A bartender told a Talbot County Circuit Court jury today that Kevin Cooper was served nine 12-ounce beers last Dec. 24 before he crashed his car, killing five members of a Montgomery County family.
But a second witness, who said she stopped to help Cooper after the accident, said that Cooper showed no signs of being intoxicated.
According to Maryland State Police, Cooper, a 26-year-old carpenter from Glen Burnie, drove his car head-on into a Volkswagen Rabbit driven by Martha Proctor on Rte. 27 near Mount Airy in Carroll County. Three of Proctor's grandchildren and two of Proctor's sons were killed.
Proctor and two daughters were injured.
Cooper is charged with a variety of offenses, including driving while under the influence, homicide by automobile while intoxicated and automobile manslaughter.
Deborah Glacken, the bartender and the first witness called by Carroll County State's Attorney Thomas Hickman, testified that she served Cooper the nine beers at a Christmas Eve party at the Avalon Restaurant in Frederick.
Under questioning by one of Cooper's lawyers, George Pappas, Glacken said she has been a bartender for eight years and can easily spot the symptoms of drunkenness.
"In my opinion, Cooper was not drunk when he left the Avalon," Glacken testified.
Donna Waltz, another prosecution witness, told the jury she arrived at the scene of the accident in time to see the engine of Cooper's car burst into flames.
"I yanked on the car door and finally got it opened," Waltz said. "I told him, 'Please push, help me get you out of your car.
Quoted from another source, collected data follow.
(* ===== verification/NvmeTheorems.v ===== *)
(** * The NVMe device is a disk

    The theorems on [nvme_read] and [nvme_write], for any controller that
    keeps to [NvmeObeys], and a machine with such a controller. *)

From stdpp Require Import gmap.
From S2P Require Import Prelude Macros Locking Dll Mem FrameHdr Blocks FrameAlloc BuddyRep BuddyProof PageIface Slab SlabRep SlabProof HeapSpec HeapFrame BuddyTheorems HeapTheorems Device DeviceSpec Mmu MmuRep MmuProof MmuRange MmuTheorems NvmeHdr Nvme NvmeCache NvmeIo NvmeProof NvmeStart NvmeDev.

Module NvmeTheorems.
Import Macros Locking Mem FrameHdr Blocks FrameAlloc PageIface Slab SlabRep SlabProof HeapSpec HeapFrame DeviceSpec Mmu MmuRep MmuProof MmuRange MmuTheorems
  NvmeHdr Nvme NvmeCache NvmeIo NvmeProof NvmeStart NvmeDev.

Section Theorems.
Context {PA : PageAllocator} {HW : NvmeController} {Obeys : NvmeObeys}.

(** C35: [nvme_read] reads the disk.  Through the block cache, with whatever
    evictions and write-backs the blocks of the range need, it returns the
    number of bytes of the range that are on the device; that many bytes of
    the buffer are then those of the disk at the offset, nothing else of the
    memory of others changes, the contents of the disk are the same, and lock
    and interrupt flag are released.  The range must reach the end of block 0
    at least. *)
Theorem nvme_read_correct s L A n b0 k buf off count :
  nv_state s L A (2 * Z.to_nat (count / 512 + 2) + n) -> unlocked (nv_lock s) -> foreign s L b0 k ->
  read_range b0 k buf off count -> 512 <= off + count ->
  returns (nvme_read buf off count s) (fun '(r, s') => r = clipped (nblocks * 512) off count /\ exists L', was_read b0 k buf off s L A n r s' L').
Proof. apply read_spec. Qed.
Your car is on fire . . . .' "
"He told me, 'Please leave me and help the people in the other car,' " Waltz told the jury.
Waltz, who said she held Cooper in her arms about 30 minutes while they waited for medical help, said she smelled no alcohol on his breath, that he acted normally, had clear speech and showed no signs of being intoxicated.
Maryland State Trooper Kevin Utz, who said he also reached the scene shortly after the accident, testified that Cooper was quiet and that there was a "strong smell of alcohol" on Cooper's breath.
In his opening statement, Hickman said he will prove Cooper was intoxicated, speeding and driving on the wrong side of the road when the accident occurred.
He said Cooper's blood alcohol level immediately after the accident was .12.
Under Maryland law, a person with a reading of .13 is assumed to be intoxicated.
Pappas and Christopher D. Ohly, Cooper's attorneys, said that Cooper was not drunk or driving at an excessive speed at the time of the accident.
Pappas said that Cooper swerved from his lane just before the accident and was attempting to return to his proper lane when Martha Proctor drove her car into his lane.